January 18: FTA issues Record of Decision. The ROD allows the city to take these actions if it so chooses (but read the statement after the list):

  • the acquisition of any real property or real property rights identified in the Final EIS or ROD as needed for the Project;
  • the relocation of persons and businesses on that property;
  • the relocation of the Banana Patch community, if it so desires, in accordance with the ROD;
  • the relocation of utilities affected by the Project; and
  • the acquisition of rail vehicles for the Project.
This pre-award authorization is not a real or implied commitment by FTA to provide any funding for the Project or any element of the Project. However, if FTA were to provide grant funding for the Project, the cost of the actions listed above, performed after RAMP approval, would be eligible expenses. No other Project action has pre-award authorization at this time.” [Underlined in the original].

January 31: The Native Hawaiian Legal Corporation filed a lawsuit Monday afternoon in Honolulu Circuit Court to stop construction of the city’s $5.5 billion rail project.

“The complaint filed by Paulette Ka’anohiokalani Kaleikini claims both the city and state failed to perform a complete archeological survey of native Hawaiian remains, or iwi, along the entire 20 mile rail line as required by state law. Kaleikini is being represented by the Native Hawaiian Legal Corporation, a non-profit group dedicated to preserving the indigenous people.”

February 4: The University of Hawaii Economic Research Organization released a Brief titled, “Honolulu rail Transit: Do the Benefits Justify the Costs?” Their conclusion was that, “Preliminary considerations suggest a high degree of uncertainty about whether the benefits of rail justify the costs. As the conversation about rail costs advances, we should continue to consider the relative size of the benefits.”

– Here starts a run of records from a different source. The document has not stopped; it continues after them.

Lemma admit_evolves {L} (reserve : list TaskId -> Z -> L -> bool * L) s l r s' l' :
  Inv s -> admit_next_bounded reserve s l = Ret (r, s', l') -> evolves s s'.
Proof.
  intros HI E. destruct (admit_next_bounded_spec reserve s l HI) as (r' & x & l'' & E' & _ & Hc).
  det. destruct (ready s) as [|i q] eqn:Hr; [by destruct Hc as (_ & -> & _)|].
  destruct Hc as (n & chain & Hn & _ & Hc). destruct (decide _); [by destruct Hc as (_ & -> & _)|].
  destruct Hc as [_ Hc]. destruct (fst _); destruct Hc as [_ ->]; [|done].
  unfold admitted. keep_frame. apply (nodes_keep_insert _ _ n); [done|]. split; [by repeat split|].
  intros Ht. exfalso. destruct (proj2 (inv_queue s HI) i) as [Hq _].
  destruct Hq as (m & Hm & Hst); [rewrite Hr; set_solver|]. simplify_eq. by rewrite Hst in Ht.
Qed.

(** A returning [submit_answered] had both of its walks end. *)
Lemma submit_answered_walks t a g s r s' :
  Inv s -> submit_answered t a g s = Ret (r, s') -> exists b q,
  in_cancelled_subtree s t = Ret b /\
  (b = false -> forall s1, by_task s1 = by_task s -> parents s1 = parents s ->
     runnable_parent s1 t = Ret q).
Proof.
  intros HI Hs. unfold submit_answered in Hs.
  destruct (in_cancelled_subtree s t) as [b| |] eqn:Eb; simpl in Hs; try done.
  destruct b; [by exists true, None|].
  destruct (match by_task s !! t with Some p => retire p s | None => Ret s end) as [s1| |] eqn:E;
    simpl in Hs; try done.
  destruct (runnable_parent s1 t) as [q| |] eqn:Eq; simpl in Hs; try done.
  exists false, q. split; [done|]. intros _ s2 Hb Hp.
  assert (Hf : same_frame s s1).
  { destruct (by_task s !! t) as [i|] eqn:Ht; [|by simplify_eq].
    destruct (core_tasks _ s (inv_core s HI) t i Ht) as (n & Hn & _).
    destruct (retire_inv i s n HI Hn) as (x & Ex & _ & Hf). by det. }
  destruct Hf as (_ & _ & _ & Hp1 & _ & Hb1 & _). rewrite <- Eq.
  assert (Hgen : forall fuel x, runnable_parent_from fuel s2 x = runnable_parent_from fuel s1 x).
  { induction fuel as [|fuel IH]; intros [x|]; simpl; try done; rewrite Hb, Hb1; [done|].
    rewrite Hp, Hp1. destruct (by_task s !! x); [done|]. apply IH. }
  unfold runnable_parent, walk_fuel. rewrite Hgen, Hp, Hp1. done.
Qed.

February 16: “FTA Administrator Peter Rogoff said Tuesday the City and County of Honolulu’s revised financial plan for rail transit must be more robust and not compromise public bus service. “We need to see a financial plan that shows that they have not only the funding to meet their obligations above the federal commitment (but) they also need to demonstrate to us that they have sufficient resources to keep the existing bus service operating and well maintained,” said Rogoff, during a nationwide conference call with reporters. “In the most recent financial plan submitted to the FTA in September of 2009, the city uses of $300 million in federal bus subsidies to fund construction of the $5.5 billion elevated rail system.”

The city’s current financial plan for funding rail construction shows it will use $1.5 billion in federal New Starts funds, $300 million from the federal bus funds, and $3.5 billion from the additional ½ percent GE tax. As of the end of 2011 a “robust” financial plan is unavailable.

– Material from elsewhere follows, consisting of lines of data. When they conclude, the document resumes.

Lemma detect_spec w t :
  2 <= ping_pong t ->
  exists c, detect w t = Ret c /\
  match c with Some cause => cause_holds w t cause | None => quiet w t end.
Proof.
  intros Hpp. unfold detect. destruct (sterile_run w) as [|latest run] eqn:Hrun.
  { exists None. split; [done|by apply quiet_nil]. }
  rewrite <- Hrun.
  set (exact := length (take_while (fun s => exact_match (s_signature s) (s_signature latest))
                 (sterile_run w))).
  set (fuzzy := length (take_while (fun s => fuzzy_match (s_signature s) (s_signature latest))
                 (sterile_run w))).
  assert (H0 : sterile_run w !! 0 = Some latest) by (by rewrite Hrun).
  case_decide as He.
  { eexists. split; [done|]. simpl. split; [done|].
    destruct (proj1 (take_while_count _ _ exact) (Nat.le_refl _)) as [Hl Hall].
    apply trailing_run; [done|]. intros k s Hk Hs. specialize (Hall k s Hk Hs). simpl in Hall.
    by apply bool_decide_eq_true in Hall. }
  case_decide as Hf.
  { eexists. split; [done|]. simpl. split; [done|].
    destruct (proj1 (take_while_count _ _ fuzzy) (Nat.le_refl _)) as [Hl Hall].
    apply trailing_run; [done|]. intros k s Hk Hs. specialize (Hall k s Hk Hs). simpl in Hall.
    by apply fuzzy_match_spec in Hall. }
  case_decide as Hp.
  { rewrite Hrun in *. destruct run as [|second run]; [simpl in Hp; lia|].
    simpl in Hp. destruct (decide (s_signature latest = s_signature second)) as [|Hne]; [lia|].
    eexists. split; [reflexivity|]. simpl. rewrite (decide_False (P := s_signature latest = _)) by done.
    split_and!; [done|done|].
    match goal with |- trailing _ ?m _ => destruct (proj1 (alternation_count (s_signature latest)
      (s_signature second) 0 (latest :: second :: run) m) (Nat.le_refl _)) as [Hl Hall] end.
    apply trailing_run; [by rewrite Hrun|]. rewrite Hrun. intros k s Hk Hs. by apply (Hall k s). }
  case_decide as Hn.
  { eexists. split; [done|]. simpl. split; [done|]. by apply trailing_run. }
  exists None. split; [done|]. split_and!.
  - intros sig n Hn0 Ht. apply trailing_bound in Ht as [Hl HP].
    assert (sig = s_signature latest) as ->; [|].
    { symmetry. by apply (HP 0). }
    assert (n <= exact); [|lia]. apply take_while_count. split; [done|].
    intros k x Hk Hx. apply bool_decide_eq_true. by apply (HP k).
  - intros sig n Hn0 Ht. apply trailing_bound in Ht as [Hl HP].
    destruct (HP 0 latest Hn0 H0) as [Et Ea].
    assert (n <= fuzzy); [|lia]. apply take_while_count. split; [done|].
    intros k x Hk Hx. apply fuzzy_match_spec. rewrite Et, Ea. by apply (HP k).
  - intros a b n Hn0 Hab Ht. apply trailing_bound in Ht as [Hl HP]. rewrite Hrun in *.
    destruct run as [|second run]; [simpl in Hl; lia|].
    assert (a = s_signature latest) as -> by (symmetry; by apply (HP 0 latest); [lia|]).
    assert (b = s_signature second) as -> by (symmetry; by apply (HP 1 second); [lia|]).
    assert (n <= trailing_alternations (latest :: second :: run)); [|lia].
    unfold trailing_alternations. rewrite decide_False by done.
    apply alternation_count. split; [done|]. intros k x Hk Hx. by apply (HP k).
  - intros n Hn0 Ht. apply trailing_bound in Ht as [Hl _]. lia.
Qed.

(** * [observe] *)

(** The sample an observation records: whether it is useful, and the grace
    left after it. *)
Definition sample_useful (t : ClassThresholds) (waiting : bool) (o : Observation) (w : TaskWatch)
    : bool * nat :=
  if waiting then
    if decide (no_progress t <= w_waiting_grace w) then (false, w_waiting_grace w)
    else (true, S (w_waiting_grace w))
  else (carries_progress o, 0).

Lemma trim_length n w : length (trim n w) <= n.
Proof. unfold trim. rewrite length_drop. lia. Qed.

Lemma push_reaction_length r l : length l <= REACTION_HISTORY -> length (push_reaction r l) <= REACTION_HISTORY.
Proof.
  intros Hl. unfold push_reaction. case_decide as H; [|lia].
  destruct l as [|x l]; simpl in *; [unfold REACTION_HISTORY in *; lia|].
  rewrite length_app in *. simpl in *. lia.
Qed.

Definition watch_of (sv : Supervisor) (task : TaskId) : TaskWatch :=
  default empty_watch (drop_opt (evicted_task sv task) (watches sv) !! task).

(** [observe] on a well-formed supervisor, with the watch set already bounded. *)
Lemma observe_spec sched o sv :
  sv_ok sv -> policy_ok (policy sv) ->
  let t := for_class (policy sv) (o_class o) in
  let waiting := task_waiting sched (o_task o) in
  let w := watch_of sv (o_task o) in
  let win := trim (window t) (default [] (w_windows w !! o_class o) ++
               [mkSample (o_signature o) (fst (sample_useful t waiting o w))]) in
  exists r sv' w', observe sched o sv = Ret (r, sv') /\ sv_ok sv' /\ policy sv' = policy sv /\
    watches sv' = <[o_task o := w']> (drop_opt (evicted_task sv (o_task o)) (watches sv)) /\
    order sv' = filter (fun t => t <> o_task o) (drop_head (evicted_task sv (o_task o)) (order sv))
                  ++ [o_task o] /\
    w_windows w' = <[o_class o := win]> (w_windows w) /\
    w_waiting_grace w' = snd (sample_useful t waiting o w) /\
    match w_cooldown w with
    | S c => r = None /\ w_cooldown w' = c /\ w_reactions w' = w_reactions w
    | O => exists c, detect win t = Ret c /\
        r = (fun cause => mkReaction (o_task o) (o_class o) cause t) <$> c /\
        w_cooldown w' = (match c with Some _ => cooldown t | None => 0 end)
    end.
Proof.
  intros Hsv Hp t waiting w win.
  destruct (admitted_watches_spec sv (o_task o) Hsv) as (ord & Ea & Hord & Hnd & Hsz & Hmem & _).
  set (ws := drop_opt (evicted_task sv (o_task o)) (watches sv)) in *.
  assert (Hwok : watch_ok (policy sv) w).
  { unfold w, watch_of. fold ws. destruct (ws !! o_task o) as [w0|] eqn:E; simpl.
    - apply (so_watch sv Hsv (o_task o)). unfold ws, drop_opt in E.
      destruct (evicted_task sv (o_task o)) as [e|]; [|done]. by apply lookup_delete_Some in E as [_ E].
    - split; simpl; [by intros c x H%lookup_empty_Some|unfold REACTION_HISTORY; lia]. }
  assert (Hput : forall cd rs, length rs <= REACTION_HISTORY ->
    sv_ok (mkSupervisor (policy sv) (<[o_task o :=
      mkWatch (<[o_class o := win]> (w_windows w)) cd (snd (sample_useful t waiting o w)) rs]> ws) ord)).
  { intros cd rs Hrs. split; simpl; [done| | |].
    - intros t'. rewrite Hmem. destruct (decide (o_task o = t')) as [->|Hne].
      + rewrite lookup_insert_eq. split; [eauto|by left].
      + rewrite lookup_insert_ne by done. naive_solver.
    - rewrite <- insert_delete_eq. rewrite map_size_insert_None by apply lookup_delete_eq. lia.
    - intros t' w' Hw'. apply lookup_insert_Some in Hw' as [[<- <-]|[Hne Hw']].
      + split; simpl; [|done]. intros c x Hx.
        apply lookup_insert_Some in Hx as [[<- <-]|[_ Hx]]; [apply trim_length|].
        by apply (wo_window _ _ Hwok).
      + apply (so_watch sv Hsv t'). unfold ws, drop_opt in Hw'.
        destruct (evicted_task sv (o_task o)); [|done]. by apply lookup_delete_Some in Hw' as [_ ?]. }
  assert (Hrec : record_sample t waiting o w =
            (mkWatch (<[o_class o := win]> (w_windows w)) (w_cooldown w)
               (snd (sample_useful t waiting o w)) (w_reactions w), win)).
  { unfold record_sample, win, sample_useful. destruct waiting; [|done]. by case_decide. }
  unfold observe. fold t waiting.
  change (if bool_decide _ then _ else _) with (admitted_watches sv (o_task o)).
  rewrite Ea. change (default empty_watch (ws !! o_task o)) with w. rewrite Hrec. cbn [w_cooldown w_windows w_waiting_grace w_reactions].
  destruct (w_cooldown w) as [|cd] eqn:Hcd.
  - destruct (detect_spec win t) as (c & Ec & _); [apply Hp|]. rewrite Ec. simpl.
    destruct c as [cause|]; simpl; eexists _, _, _; (split; [reflexivity|]).
    + split; [apply Hput, push_reaction_length, Hwok|]. split_and!; try done. by exists (Some cause).
    + split; [apply Hput, Hwok|]. split_and!; try done. by exists None.
  - eexists _, _, _. split; [reflexivity|]. split; [apply Hput, Hwok|]. by split_and!.
Qed.

(** * Sequences of observations *)

(** The supervisor's whole life: each observation comes with the scheduler
    state the caller passes to it. *)
Fixpoint observe_all (os : list (Scheduler.Scheduler * Observation)) (sv : Supervisor)
    : outcome (list (option Reaction) * Supervisor) :=
  match os with
  | [] => Ret ([], sv)
  | (sched, o) :: os =>
      let* (r, sv) := observe sched o sv in
      let* (rs, sv) := observe_all os sv in
      Ret (r :: rs, sv)
  end.

Lemma observe_all_ok os sv :
  sv_ok sv -> policy_ok (policy sv) ->
  exists rs sv', observe_all os sv = Ret (rs, sv') /\ sv_ok sv' /\ policy sv' = policy sv /\
    length rs = length os.
Proof.
  revert sv. induction os as [|[sched o] os IH]; intros sv Hsv Hp; simpl; [by eexists [], sv|].
  destruct (observe_spec sched o sv Hsv Hp) as (r & sv1 & w' & E & Hsv1 & Hp1 & _).
  rewrite E. simpl. destruct (IH sv1) as (rs & sv2 & E2 & Hsv2 & Hp2 & Hl); [done|by rewrite Hp1|].
  rewrite E2. simpl. eexists _, _. split; [done|]. split_and!; [done|congruence|simpl; lia].
Qed.

Lemma supervisor_new_ok p sv :
  supervisor_new p = Ok sv -> policy_ok p /\ sv = mkSupervisor p ∅ [].
Proof.
  unfold supervisor_new. intros H. inv_ret. injection H as <-. split; [|done].
  destruct a. apply validate_all_ok in E. rewrite !Forall_cons in E.
  destruct E as (? & ? & ? & _). by intros [].
Qed.

Lemma sv_ok_new p : sv_ok (mkSupervisor p ∅ []).
Proof.
  split; simpl; [constructor| | |].
  - intros t. rewrite lookup_empty. split; [by intros ?%elem_of_nil|by intros [? ?]].
  - rewrite map_size_empty. lia.
  - intros t w H. by rewrite lookup_empty in H.
Qed.

(** The watch an observation of another task leaves to [task]. *)
Lemma observe_other sched o sv r sv' task :
  sv_ok sv -> policy_ok (policy sv) -> observe sched o sv = Ret (r, sv') -> o_task o <> task ->
  evicted_task sv (o_task o) <> Some task -> watches sv' !! task = watches sv !! task.
Proof.
  intros Hsv Hp E Hne Hev.
  destruct (observe_spec sched o sv Hsv Hp) as (r0 & sv0 & w' & E0 & _ & _ & Hw & _).
  det. rewrite Hw, lookup_insert_ne by done. unfold drop_opt.
  destruct (evicted_task sv (o_task o)) as [e|]; [|done]. rewrite lookup_delete_ne; [done|congruence].
Qed.

(** ** Retention *)

(** [task] is watched and only tasks of [others] were observed after it. *)
Definition recent (task : TaskId) (others : list TaskId) (sv : Supervisor) : Prop :=
  exists pre post, order sv = pre ++ task :: post /\ post ⊆ others.

Lemma filter_split (P : TaskId -> Prop) `{!forall x, Decision (P x)} pre task post :
  P task -> filter P (pre ++ task :: post) = filter P pre ++ task :: filter P post.
Proof. intros Ht. by rewrite filter_app, filter_cons_True. Qed.

Lemma sv_size_order sv : sv_ok sv -> size (watches sv) = length (order sv).
Proof.
  intros [Hnd Hm _ _]. rewrite <- size_dom, <- (size_list_to_set (C := gset TaskId)) by done.
  f_equal. apply set_eq. intros t. rewrite elem_of_dom, elem_of_list_to_set. by rewrite Hm.
Qed.

(** While fewer than [WATCH_LIMIT] other tasks are observed, the task keeps its
    watch. *)
Lemma recent_not_evicted task others sv t :
  sv_ok sv -> recent task others sv -> t ∈ others -> length others < WATCH_LIMIT ->
  evicted_task sv t <> Some task.
Proof.
  intros Hsv (pre & post & Ho & Hpost) Ht Hl. unfold evicted_task. case_decide as Hd; [|done].
  destruct Hd as [Hno Hfull]. rewrite (sv_size_order sv Hsv) in Hfull.
  pose proof (so_nodup sv Hsv) as Hnd. rewrite Ho in *.
  destruct pre as [|x pre]; simpl.
  - intros _. assert (Hx : t ∉ post).
    { intros Hin. assert (is_Some (watches sv !! t)) as [? ?]; [|congruence].
      apply (so_mirror sv Hsv). rewrite Ho. by apply elem_of_app; right; right. }
    apply NoDup_cons in Hnd as [_ Hnd].
    assert (length (t :: post) <= length others); [|simpl in *; lia].
    apply submseteq_length, NoDup_submseteq; [by apply NoDup_cons|].
    intros y [->|Hy]%elem_of_cons; [done|by apply Hpost].
  - intros [= ->]. apply NoDup_cons in Hnd as [Hx _]. apply Hx, elem_of_app. right. by left.
Qed.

February 22: City has a “ceremonial groundbreaking”, not a groundbreaking ceremony in the middle of nowhere along the North-South Road.

March 22: Ansaldo Honolulu wins the bid to build the city transit cars for $574 million, and will also operate and maintain the system. See below a quick summary of the bids. Phase 1 is called Design-Build (DB) and phase 2 is called Operation and Maintenance (OM)

——- Ansaldo———Bombardier—— Phase
—-$573,782,793—-$697,263,592——-1, DB
—-$506,030,806—-$262,717,960——-2, OM
–$1,079,813,599—-$959,981,552——-Total build and 15 years of operation

For Phase 1 Ansaldo is $125 Million less than Bombardier, but in total Bombardier is $125 Million less than Ansaldo, and Ansaldo won! (Honolulu math….)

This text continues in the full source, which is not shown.